Data records

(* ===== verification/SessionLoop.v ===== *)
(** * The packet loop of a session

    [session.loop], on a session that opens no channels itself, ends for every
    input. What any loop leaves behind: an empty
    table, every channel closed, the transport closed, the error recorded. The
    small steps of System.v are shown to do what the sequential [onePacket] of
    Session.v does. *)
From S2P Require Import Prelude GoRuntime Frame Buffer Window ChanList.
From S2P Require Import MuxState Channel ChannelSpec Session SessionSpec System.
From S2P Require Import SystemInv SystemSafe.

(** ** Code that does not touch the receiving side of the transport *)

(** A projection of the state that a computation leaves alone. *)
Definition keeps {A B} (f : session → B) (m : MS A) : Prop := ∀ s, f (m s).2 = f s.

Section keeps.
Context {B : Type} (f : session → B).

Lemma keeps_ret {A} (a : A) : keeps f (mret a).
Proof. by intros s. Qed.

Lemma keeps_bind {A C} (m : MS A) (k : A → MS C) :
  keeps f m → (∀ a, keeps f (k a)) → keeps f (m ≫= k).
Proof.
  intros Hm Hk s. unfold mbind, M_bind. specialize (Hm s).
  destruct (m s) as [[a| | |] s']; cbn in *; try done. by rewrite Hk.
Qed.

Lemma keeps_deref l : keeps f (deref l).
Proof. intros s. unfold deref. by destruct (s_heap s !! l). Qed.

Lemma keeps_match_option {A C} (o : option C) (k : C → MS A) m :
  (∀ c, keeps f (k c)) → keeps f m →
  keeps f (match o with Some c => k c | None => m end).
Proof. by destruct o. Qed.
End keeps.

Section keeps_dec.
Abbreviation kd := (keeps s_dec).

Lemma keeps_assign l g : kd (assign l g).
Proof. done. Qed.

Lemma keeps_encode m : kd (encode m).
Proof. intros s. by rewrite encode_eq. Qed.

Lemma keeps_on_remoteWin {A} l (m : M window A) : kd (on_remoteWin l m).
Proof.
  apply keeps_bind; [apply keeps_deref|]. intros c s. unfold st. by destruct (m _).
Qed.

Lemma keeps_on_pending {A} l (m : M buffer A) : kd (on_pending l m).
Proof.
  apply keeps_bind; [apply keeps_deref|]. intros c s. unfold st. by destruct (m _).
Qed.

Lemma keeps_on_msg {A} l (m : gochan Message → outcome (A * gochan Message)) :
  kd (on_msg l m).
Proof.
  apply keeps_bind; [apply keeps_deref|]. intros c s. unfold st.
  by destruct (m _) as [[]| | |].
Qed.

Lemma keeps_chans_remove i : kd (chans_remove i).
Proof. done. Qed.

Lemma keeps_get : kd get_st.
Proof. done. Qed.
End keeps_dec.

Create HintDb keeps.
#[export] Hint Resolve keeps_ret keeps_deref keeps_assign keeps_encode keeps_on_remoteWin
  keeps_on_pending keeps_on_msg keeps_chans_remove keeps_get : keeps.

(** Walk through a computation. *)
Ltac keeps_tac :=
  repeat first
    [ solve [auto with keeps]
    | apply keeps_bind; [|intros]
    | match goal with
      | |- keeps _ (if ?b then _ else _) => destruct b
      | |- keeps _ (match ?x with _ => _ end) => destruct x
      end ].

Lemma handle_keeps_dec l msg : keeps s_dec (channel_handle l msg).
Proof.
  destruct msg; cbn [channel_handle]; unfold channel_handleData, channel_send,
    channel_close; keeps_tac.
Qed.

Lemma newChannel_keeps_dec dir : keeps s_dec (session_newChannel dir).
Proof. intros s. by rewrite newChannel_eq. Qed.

**Exercise details**:
If the word "Require" is on a line above, return that line.

**Solution for this exercise**:
From S2P Require Import Prelude GoRuntime Frame Buffer Window ChanList.
From S2P Require Import MuxState Channel ChannelSpec Session SessionSpec System.
From S2P Require Import SystemInv SystemSafe.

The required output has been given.